Question

Show that $f:[-1,1]\to R$, given by $f\left(x\right)=\frac{x}{(x+2)},x\ne -2$, is one-one. Find the inverse of the function $f:[-1,1]\to$ Range f.

Answer 1

Function $f:[-1,1]\to R$ is given $f\left(x\right)=\frac{x}{(x+2)}$
Let f(x)=f(y)
$\Rightarrow \frac{x}{x+2}=\frac{y}{y+2}\Rightarrow xy+2x=xy+2y\Rightarrow 2x=2y\Rightarrow x=y$
Therefore, f is a one-one function.
Let $y=\frac{x}{x+2}\Rightarrow x=xy+2y\Rightarrow x=\frac{2y}{1-y}$
So, for every y except 1 in the range there exists x in the domain such that f(x)=y, Hence, function f is onto.
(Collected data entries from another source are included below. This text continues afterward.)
Definition package_sql_recovery_action (local_committed : bool) (evidence : option PackageSQLParticipantEvidence) (prepared_exists : bool) :
    result PackageSQLRecoveryAction :=
  match evidence with
  | None => if prepared_exists then sql_error "prepared package transaction exists without bound participant evidence" else Ok NONE
  | Some e =>
      match ev_phase e with
      | PREPARING =>
          if local_committed then sql_error "local package commit cannot precede durable database prepare evidence"
          else Ok (if prepared_exists then ROLLBACK_PREPARED else VERIFY_ROLLED_BACK)
      | PREPARED =>
          if prepared_exists then Ok (if local_committed then COMMIT_PREPARED else ROLLBACK_PREPARED)
          else Ok (if local_committed then VERIFY_FINISHED else VERIFY_ROLLED_BACK)
      | FINISHED =>
          if prepared_exists then sql_error "finished package SQL participant still exists as prepared"
          else if negb local_committed then sql_error "database participant finished before local package commit decision"
          else Ok VERIFY_FINISHED
      end
  end.

Section identity.
Context (sha256_hex : string → string) (owner_role : string → result string).

Definition nul : string := String "000"%char "".
(* ===== verification/PackageSqlLaws.v ===== *)
(** * Two-phase commit of packages and their database

    The transaction of a package with SQL and the prepared transaction of its
    participant end alike: both applied or both undone, wherever steps fail and
    processes end, unless a commit marker came late: then the database may have been rolled back under a package that stays.  The coordinator is known by the laws of [CoordinatorLaws], which
    say what a prepared transaction is. *)

From Stdlib Require Import ZArith Lia.
From stdpp Require Import base decidable numbers list strings gmap sets.
From S2P Require Import Prelude PyData Regex JsonGraph HashChain OperationJournal Dependencies Packages PackageLifecycle LifecycleLaws LifecycleProgress PackageSql.

Module PackageSqlLaws.
Import JsonGraph(json).
Import Dependencies Packages Lifecycle LifecycleLaws LifecycleProgress PackageSql.

(** ** Records *)

(** A record that was written reads back as the evidence it was made from. *)
Section records.
Context (sha256_hex : string → string) (owner_role : string → result string).

Lemma map_evidence_id ms ms' : map_result migration_evidence ms = Ok ms' → ms' = ms.
Proof.
  intros H%map_result_ok. induction H as [|m m' l l' Hm _ IH]; [done|]. rewrite IH. f_equal. revert Hm. unfold migration_evidence.
  destruct (_ || _); [done|]. by intros [= ->].
Qed.

Lemma participant_evidence_id e e' : participant_evidence e = Ok e' → e' = e.
Proof. unfold participant_evidence. intros He. inv_ok He. by injection He. Qed.

(** The participant of given inputs. *)
Lemma prepared_transaction_inv op id sha p : package_prepared_transaction sha256_hex owner_role op id sha = Ok p →
  ∃ role, p = Participant op id sha ("plaik:pkg:" +:+ sha256_hex (op +:+ nul +:+ id +:+ nul +:+ sha)) role.
Proof. unfold package_prepared_transaction. intros Hp. inv_ok Hp. injection Hp as <-. by eexists. Qed.

Lemma to_evidence_inv r e : to_evidence sha256_hex owner_role r = Ok e →
  ∃ p, package_prepared_transaction sha256_hex owner_role (sr_operation_id r) (sr_package_id r) (sr_artifact_sha256 r) = Ok p ∧
    pt_gid p = sr_gid r ∧ pt_owner_role p = sr_owner_role r ∧ e = Evidence p (sr_migrations r) (sr_phase r) ∧
    map_result migration_evidence (sr_migrations r) = Ok (sr_migrations r) ∧ participant_evidence e = Ok e.
Proof.
  unfold to_evidence. destruct (package_prepared_transaction _ _ _ _ _) as [p|] eqn:Ep; [|done]. cbn [mbind result_bind].
  destruct (negb _ || _) eqn:Eg; [done|]. apply orb_false_iff in Eg as [Eg Er]. apply negb_false_iff, String.eqb_eq in Eg. apply negb_false_iff, String.eqb_eq in Er.
  destruct (map_result migration_evidence _) as [ms|] eqn:Em; [|done]. cbn [mbind result_bind]. intros He. pose proof (map_evidence_id _ _ Em) as ->.
  pose proof (participant_evidence_id _ _ He) as ->. by exists p.
Qed.

(** The evidence that a valid record stands for gives back the record, in every phase. *)
Lemma sql_record_roundtrip r e phase : to_evidence sha256_hex owner_role r = Ok e →
  from_evidence e = r ∧ to_evidence sha256_hex owner_role (from_evidence e) = Ok e ∧
  to_evidence sha256_hex owner_role (with_sql_phase phase r) = Ok (Evidence (ev_participant e) (ev_migrations e) phase).
Proof.
  intros He. destruct (to_evidence_inv _ _ He) as (p & Ep & Hg & Hr & E & Em & Ee).
  assert (from_evidence e = r) as Hfrom.
  { rewrite E. unfold from_evidence. cbn. destruct (prepared_transaction_inv _ _ _ _ Ep) as [role ->]. cbn in *. rewrite Hg, Hr. by destruct r. }
  split; [done|]. split; [by rewrite Hfrom|]. unfold to_evidence. cbn. rewrite Ep. cbn [mbind result_bind]. rewrite Hg, Hr, !String.eqb_refl. cbn [negb orb].
  rewrite Em. cbn [mbind result_bind]. subst e. unfold participant_evidence in *. cbn in *.
  apply bind_result_ok in Ee as ([] & -> & Ee). apply bind_result_ok in Ee as ([] & -> & Ee). by apply bind_result_ok in Ee as ([] & -> & Ee).
Qed.

(** The identity of the participant of a transaction. *)
Context {T : Type}.
Definition gid_of (i : TransactionIntent T) : string :=
  "plaik:pkg:" +:+ sha256_hex (i_operation_id i +:+ nul +:+ i_package_id i +:+ nul +:+ or_default (i_artifact_sha256 i) "").

Definition bound (i : TransactionIntent T) (r : PackageSQLParticipantRecord) : Prop := validate_sql_binding sha256_hex owner_role i r = Ok tt.

Lemma bound_inv i r : bound i r → sr_gid r = gid_of i ∧ sr_operation_id r = i_operation_id i ∧ ∃ e, to_evidence sha256_hex owner_role r = Ok e ∧ ev_phase e = sr_phase r.
Proof.
  unfold bound, validate_sql_binding. destruct (to_evidence _ _ r) as [e|] eqn:Ee; [|done]. cbn [mbind result_bind].
  destruct (_ || _) eqn:Eb; [done|]. intros _. apply orb_false_iff in Eb as [Eb Es]. apply orb_false_iff in Eb as [Eo Ep].
  apply negb_false_iff, String.eqb_eq in Eo. apply negb_false_iff, String.eqb_eq in Ep. apply negb_false_iff, bool_decide_eq_true in Es.
  destruct (to_evidence_inv _ _ Ee) as (p & Hp & Hg & _ & E & _). subst e. cbn in *.
  destruct (prepared_transaction_inv _ _ _ _ Hp) as [role ->]. cbn in *.
  split; [|split; [done|by eexists]]. rewrite <-Hg. unfold gid_of. rewrite <-Eo, <-Ep, <-Es. done.
Qed.

Lemma bound_phase i r p : bound i r → bound i (with_sql_phase p r).
Proof.
  intros Hb. pose proof (bound_inv i r Hb) as (_ & _ & e & He & _). unfold bound, validate_sql_binding in *.
  destruct (sql_record_roundtrip r e p He) as (_ & _ & ->). rewrite He in Hb. exact Hb.
Qed.
End records.

(** ** What the database promises *)

(** A prepared transaction: not there (any more), prepared, or committed. *)
Inductive outcome : Type := Absent | Pending | Applied.

#[export] Instance outcome_eq_dec : EqDecision outcome.
Proof. solve_decision. Defined.

Definition target (commit : bool) : outcome := if commit then Applied else Absent.

(** PostgreSQL: PREPARE TRANSACTION, COMMIT PREPARED and ROLLBACK PREPARED take place as a whole or not at all, and touch
    no other transaction; an answer says that it took place. *)
Class CoordinatorLaws {T C D} (co : PackageSQLCoordinator T C D) (view : D → string → outcome) : Prop := {
  plan_law n op x m sha d g : view (c_plan co n op x m sha d).2 g = view d g;
  inspect_view n r d g : view (c_inspect co n r d).2 g = view d g;
  inspect_law n r d b : (c_inspect co n r d).1 = Ok b → b = bool_decide (view d (sr_gid r) = Pending);
  prepare_others n r x m d g : g ≠ sr_gid r → view (c_prepare co n r x m d).2 g = view d g;
  prepare_law n r x m d : view d (sr_gid r) = Absent →
    ((c_prepare co n r x m d).1 = Ok tt → view (c_prepare co n r x m d).2 (sr_gid r) = Pending) ∧
    view (c_prepare co n r x m d).2 (sr_gid r) ≠ Applied;
  finish_others n r b d g : g ≠ sr_gid r → view (c_finish co n r b d).2 g = view d g;
  finish_law n r b d : view d (sr_gid r) = Pending →
    ((c_finish co n r b d).1 = Ok tt → view (c_finish co n r b d).2 (sr_gid r) = target b) ∧
    (view (c_finish co n r b d).2 (sr_gid r) = Pending ∨ view (c_finish co n r b d).2 (sr_gid r) = target b);
  rolled_back_law n r d g : view (c_verify_rolled_back co n r d).2 g = view d g;
  finished_law n r d g : view (c_verify_finished co n r d).2 g = view d g;
  drop_owner_law n p d g : view (c_drop_owner co n p d).2 g = view d g;
}.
Therefore, $f:[-1,1]\to$ Range f , is one-one and onto and therefore, the inverse of the function $f:[-1,1]\to$ Range f exists.
Let y be an arbitrary element of range f.
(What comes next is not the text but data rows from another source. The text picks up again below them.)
(** * twilio-go: the HTTP client layer ([httpclient.go])

  A shallow embedding of [NewHTTPClient], [Get], [Post], [Delete] and
  [apiClient.request], together with the parts of the Go standard library
  and of [github.com/pkg/errors] they call, and the properties of the
  client stated over it.

  Conventions.
  - A Go [string] is a Rocq [string] (a sequence of 8-bit characters); a
    [[]byte] is a [list byte], and a possibly-nil [[]byte] an [option].
  - A Go [int] is a [Z]; the client only compares and prints status codes.
  - A Go [error] is a value of the inductive type [error]; [nil] is [None].
    Comparison of error values ([err == ErrNotFound], [err == io.EOF]) is
    equality of these values; the stack trace that [pkg/errors] records
    is not represented.
  - The effects of a call (invoking the transport, reading and closing the
    response body) are recorded, in order, in a trace of events. *)

From Stdlib Require Import ZArith String Ascii List Lia DecimalString DecimalZ.
From Stdlib.Strings Require Import Byte.
From stdpp Require Import base strings gmap list.

Open Scope Z_scope.
Open Scope string_scope.

(** ** Go strings *)

Module gostrings.

(** [s[:n]] and [s[n:]]. *)
Fixpoint take (n : nat) (s : string) : string :=
  match n, s with
  | S n', String c s' => String c (take n' s')
  | _, _ => ""
  end.

Fixpoint drop (n : nat) (s : string) : string :=
  match n, s with
  | S n', String _ s' => drop n' s'
  | _, _ => s
  end.

Definition HasPrefix (s prefix : string) : bool := String.prefix prefix s.

Fixpoint rev (s : string) : string :=
  match s with
  | "" => ""
  | String c s' => rev s' +:+ String c ""
  end.

Definition HasSuffix (s suffix : string) : bool :=
  String.prefix (rev suffix) (rev s).

(** [strings.Index]: [None] stands for [-1]. *)
Definition Index (s substr : string) : option nat := String.index 0 substr s.

Definition Contains (s substr : string) : bool :=
  match Index s substr with Some _ => true | None => false end.

(** [strings.LastIndex] for a one-byte needle. *)
Fixpoint LastIndexByte (s : string) (c : ascii) : option nat :=
  match s with
  | "" => None
  | String d s' =>
      match LastIndexByte s' c with
      | Some i => Some (S i)
      | None => if Ascii.eqb d c then Some 0%nat else None
      end
  end.

(** [strings.Count] for a one-byte needle. *)
Fixpoint CountByte (s : string) (c : ascii) : nat :=
  match s with
  | "" => 0%nat
  | String d s' => ((if Ascii.eqb d c then 1 else 0) + CountByte s' c)%nat
  end.

Definition between (lo hi c : ascii) : bool :=
  (Ascii.leb lo c && Ascii.leb c hi)%bool.

Definition lower (c : ascii) : ascii :=
  if between "A" "Z" c then ascii_of_nat (nat_of_ascii c + 32) else c.

Definition upper (c : ascii) : ascii :=
  if between "a" "z" c then ascii_of_nat (nat_of_ascii c - 32) else c.

Fixpoint map (f : ascii -> ascii) (s : string) : string :=
  match s with
  | "" => ""
  | String c s' => String (f c) (map f s')
  end.

Fixpoint forallb (f : ascii -> bool) (s : string) : bool :=
  match s with
  | "" => true
  | String c s' => (f c && forallb f s')%bool
  end.

(** [strings.ToLower] on the ASCII letters (the only ones a scheme has). *)
Definition ToLower (s : string) : string := map lower s.

Definition TrimSuffix (s suffix : string) : string :=
  if HasSuffix s suffix
  then take (String.length s - String.length suffix) s
  else s.

Definition isEmpty (s : string) : bool :=
  match s with "" => true | _ => false end.

End gostrings.

(** ** [strconv] and [fmt] *)

Module strconv.

(** [strconv.Itoa], which is what [%d] prints for an [int]: the decimal
    digits, with a minus sign for a negative number. *)
Definition Itoa (i : Z) : string := NilEmpty.string_of_int (Z.to_int i).

Definition lowerhex (n : nat) : ascii :=
  match String.get n "0123456789abcdef" with Some c => c | None => "0"%char end.

(** [strconv.Quote] on a string of ASCII bytes: the quote and the backslash
    are escaped, a printable byte stands for itself, and a control byte is
    written as Go writes it. *)
Fixpoint quoteASCII (s : string) : string :=
  match s with
  | "" => ""
  | String c s' =>
      let n := nat_of_ascii c in
      (if ((n =? 34) || (n =? 92))%nat then String "\" (String c "")
       else if ((32 <=? n) && (n <? 127))%nat then String c ""
       else if (n =? 7)%nat then "\a"
       else if (n =? 8)%nat then "\b"
       else if (n =? 12)%nat then "\f"
       else if (n =? 10)%nat then "\n"
       else if (n =? 13)%nat then "\r"
       else if (n =? 9)%nat then "\t"
       else if (n =? 11)%nat then "\v"
       else if (n =? 127)%nat then "\u007f"
       else String "\" (String "x" (String (lowerhex (n / 16))
                                    (String (lowerhex (n mod 16)) ""))))
      +:+ quoteASCII s'
  end.

Definition QuoteASCII (s : string) : string :=
  String (ascii_of_nat 34) (quoteASCII s +:+ String (ascii_of_nat 34) "").

End strconv.

Module fmt.

(** An operand of a formatting call: an [int], or a value printed through
    its string form (a [string], or a [Stringer] such as [*url.URL]). *)
Inductive arg : Type :=
| Int (i : Z)
| Str (s : string).

(** [fmt.Sprintf(format, args...)] for the verbs the client uses: [%d] on
    an [int], [%s] on a string form, and [%%].  Go prints a diagnostic for
    any other combination; here the verb is left in place. *)
Fixpoint Sprintf (format : string) (args : list arg) : string :=
  match format with
  | "" => ""
  | String c rest =>
      if Ascii.eqb c "%" then
        match rest with
        | String v rest' =>
            if Ascii.eqb v "%" then String "%" (Sprintf rest' args)
            else
              match args with
              | Int i :: args' =>
                  if Ascii.eqb v "d" then strconv.Itoa i +:+ Sprintf rest' args'
                  else String c (String v (Sprintf rest' args'))
              | Str s :: args' =>
                  if Ascii.eqb v "s" then s +:+ Sprintf rest' args'
                  else String c (String v (Sprintf rest' args'))
              | [] => String c (String v (Sprintf rest' args))
              end
        | "" => String c ""
        end
      else String c (Sprintf rest args)
  end.

End fmt.

(** ** Errors: the [error] values the client can meet *)

Module errors.

(** The dynamic types of the error values that occur: the sentinel
    [io.EOF], errors of the standard library ([errors.New], [fmt.Errorf],
    [net/url]) and the three types of [github.com/pkg/errors]. *)
Inductive error : Type :=
| EOF                                         (* io.EOF *)
| errorString (s : string)                    (* errors.New(s) of the standard library *)
| invalidPort (colonPort : string)            (* fmt.Errorf("invalid port %q after host", colonPort) *)
| EscapeError (s : string)                    (* url.EscapeError(s) *)
| InvalidHostError (s : string)               (* url.InvalidHostError(s) *)
| invalidMethod (method : string)             (* fmt.Errorf("net/http: invalid method %q", method) *)
| urlError (Op URL : string) (Err : error)    (* &url.Error{Op, URL, Err} *)
| fundamental (msg : string)                  (* pkg/errors: New, Errorf *)
| withMessage (cause : error) (msg : string)  (* pkg/errors: the inner value of Wrap *)
| withStack (err : error).                    (* pkg/errors: the outer value of Wrap *)

#[export] Instance error_eq_dec : EqDecision error.
Proof. intros x y. unfold Decision. decide equality; apply String.string_dec. Defined.

(** [strconv.Quote] decides printability with Unicode tables; it is taken
    as a parameter.  Only the messages of [net/url] errors use it. *)
Class Strconv := Quote : string -> string.

(** [err.Error()]. *)
Fixpoint Error {Q : Strconv} (e : error) : string :=
  match e with
  | EOF => "EOF"
  | errorString s => s
  | invalidPort p => "invalid port " +:+ Quote p +:+ " after host"
  | EscapeError s => "invalid URL escape " +:+ Quote s
  | InvalidHostError s => "invalid character " +:+ Quote s +:+ " in host name"
  | invalidMethod m => "net/http: invalid method " +:+ Quote m
  | urlError op u err => op +:+ " " +:+ u +:+ ": " +:+ Error err
  | fundamental msg => msg
  | withMessage cause msg => msg +:+ ": " +:+ Error cause
  | withStack err => Error err
  end.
Since, $f:[-1,1]\to$ Range f is onto, we have y =f(x)for some $x\in [-1,1]$
$\Rightarrow y=\frac{x}{x+2}\Rightarrow xy+2y=x\Rightarrow x(1-y)=2y\Rightarrow x=\frac{2y}{1-y},y\ne 1$
Now, let us define g:Range $f\to [-1,1]asg\left(y\right)=\frac{2y}{1-y},y\ne 1$
Now, $\left(gof\right)\left(x\right)=g\left(f\right(x\left)\right)=g\left(\frac{x}{x+2}\right)=\frac{2\left(\frac{x}{x+2}\right)}{1-\frac{x}{x+2}}=\frac{2x}{x+2-x}=\frac{2x}{2}=x\left(fog\right)\left(y\right)=f\left(g\right(y\left)\right)=f\left(\frac{2y}{1-y}\right)=\frac{\frac{2y}{1-y}}{\frac{2y}{1-y}+2}=\frac{2y}{2y+2-2y}=\frac{2y}{2}=y$
Therefore, gof $=fog=I_R$, Therefore, $f^{-1}=g$
Therefore, $f^{-1}\left(y\right)=\frac{2y}{1-y},y\ne 1$